> [MATERIAL PROVIDED]:
====================

(** * Cycloidal drive generator: kinematic and geometric core of [main.js]

    The development embeds these pieces of [main.js]:
    - [getCycloidPoint], the equidistant epitrochoid profile;
    - the kinematics block of [draw], which places the pin ring and the disc
      from the input shaft angle under the two conventions ['STD'] and ['RV'];
    - the derived read-outs of [updateParams] (ratio, direction, K1, warning);
    - the rest of [draw]: the pin loop, the sampled outline, the canvas
      transforms under which both are drawn, and the frame loop;
    - the viewport: [resize], [resetView], the wheel and mouse listeners and
      [updateScaleBar].
    The canvas is taken by what its calls mean: [ctx.rotate] and
    [ctx.translate] compose plane maps, [requestAnimationFrame] queues a
    callback for the next frame.

    Numbers.  A JavaScript Number is taken here as a real number: [+], [-],
    [*], [/], [Math.sqrt], [Math.cos] and [Math.sin] are the operations of the
    Standard Library's reals, and the decimal literals [1e-6], [1.1], [0.98]
    and [0.02] are the rationals they denote.  Rounding, overflow and NaN of
    IEEE doubles are outside this model; in particular [a / 0] is whatever
    the reals' total division makes of it, so statements that divide are to
    be read at nonzero divisors, which valid parameters guarantee in [draw]
    and [updateParams] and which the guard guarantees in [getCycloidPoint]
    (see [getCycloidPoint_checked]).  [params.Zp] comes from [parseInt],
    hence it is an integer; it is kept in [Z] and injected with [IZR] where
    the code uses it in arithmetic. *)

From Stdlib Require Import Reals Lra Lia ZArith String List DecimalString.
Import ListNotations.
(** * CronDst: a shallow embedding of [crondst/__init__.py]

    The development follows the layout of the Python module: the host
    primitives the module relies on (exceptions, list indexing, [range],
    [int], [str.split], the proleptic Gregorian calendar of [datetime]),
    then the field catalog, the expression parser, the schedule methods,
    the wallclock search and the DST-aware iterator.

    Conventions.
    - Python integers are [Z]; floor division [//] and [%] with a positive
      divisor are [Z.div] and [Z.modulo].
    - A Python [str] is a [string] whose characters are read as the code
      points 0..255.
    - A call that may raise returns [result A]; the exception classes that
      can occur are the constructors of [exn].
    - A Python [set] of integers is a [gset Z]; [sorted(s)] is
      [merge_sort Z.le (elements s)].
    - A [datetime] is the record of its civil fields and its fold; the
      [tzinfo] every datetime of one iteration shares is passed separately.
      Offsets are whole seconds and instants are counted in microseconds.
      The floats the module compares and subtracts are timestamps of
      datetimes on whole seconds, which a float holds exactly; the one
      float of another datetime, that of the start of an iteration, is
      modelled as a binary64 number. *)

From Equations Require Import Equations.
From stdpp Require Import gmap list sorting strings.
From Stdlib Require Import ZArith Lia Ascii.

Open Scope Z_scope.

(** ** Exceptions *)

Inductive exn :=
| CronDstError (msg : string)
| ValueError
| IndexError
| OverflowError.

Inductive result (A : Type) :=
| Ok (a : A)
| Raise (e : exn).
Arguments Ok {A} a.
Arguments Raise {A} e.
(** X20.  No undefined behaviour outside [last].  For every operation name other
    than [last] and every document shorter than [INT_MAX] bytes,
    [aro_plugin_qualifier] returns: no [int] counter overflows and no copy
    has a negative length.  The text returned has at most 4095 bytes. *)
Theorem returns_outside_last
    (now : Z) (w : world) (qualifier input_json : cstring) :
  qualifier <> lit "last" ->
  Z.of_nat (length input_json) < INT_MAX ->
  exists out,
    fst (aro_plugin_qualifier now w qualifier input_json) = Returned out
    /\ (length out <= 4095)%nat.
Proof.
  intros Hq Hlen. unfold aro_plugin_qualifier. cbn [fst].
  assert (Hbound : forall o : outcome cstring,
            (exists out, o = Returned out) ->
            (forall out, o = Returned out -> (length out <= 4095)%nat) ->
            exists out, o = Returned out /\ (length out <= 4095)%nat).
  { intros o (out & ->) Hb. eauto. }
  destruct (strcmp_eq qualifier (lit "first")).
  { apply Hbound; [now apply qualifier_first_returns|].
    intros out Hout. unfold qualifier_first in Hout.
    destruct (extract_json_array _ _) as [[s|]|]; cbn [bind] in Hout;
      [| |discriminate].
    - destruct (strlen s <=? 2)%nat;
        [injection Hout as <-; apply (snprintf_length 4096)|].
      destruct (first_element s); cbn [bind] in Hout; [|discriminate].
      injection Hout as <-. apply (snprintf_length 4096).
    - injection Hout as <-. apply (snprintf_length 4096). }
  destruct (strcmp_eq qualifier (lit "last")) eqn:El.
  { apply strcmp_eq_true in El. contradiction. }
  destruct (strcmp_eq qualifier (lit "size")).
  { apply Hbound; [now apply qualifier_size_returns|].
    intros out Hout. unfold qualifier_size in Hout.
    destruct (has_type _ (lit "List")).
    - destruct (extract_json_array _ _) as [arr|]; cbn [bind] in Hout;
        [|discriminate].
      destruct (count_array_elements arr); cbn [bind] in Hout; [|discriminate].
      injection Hout as <-. apply (snprintf_length 4096).
    - destruct (has_type _ (lit "String")); injection Hout as <-;
        apply (snprintf_length 4096). }
  eexists. split; [reflexivity | apply (snprintf_length 4096)].
Qed.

====================

> [AIM OF THE TASK]: From the records above, print only the lines between the one holding "from the input" and the one holding "- the rest of", inclusive, exactly as they stand.

> [SOLUTION TO THE EXERCISE]:
      from the input shaft angle under the two conventions ['STD'] and ['RV'];
    - the derived read-outs of [updateParams] (ratio, direction, K1, warning);
    - the rest of [draw]: the pin loop, the sampled outline, the canvas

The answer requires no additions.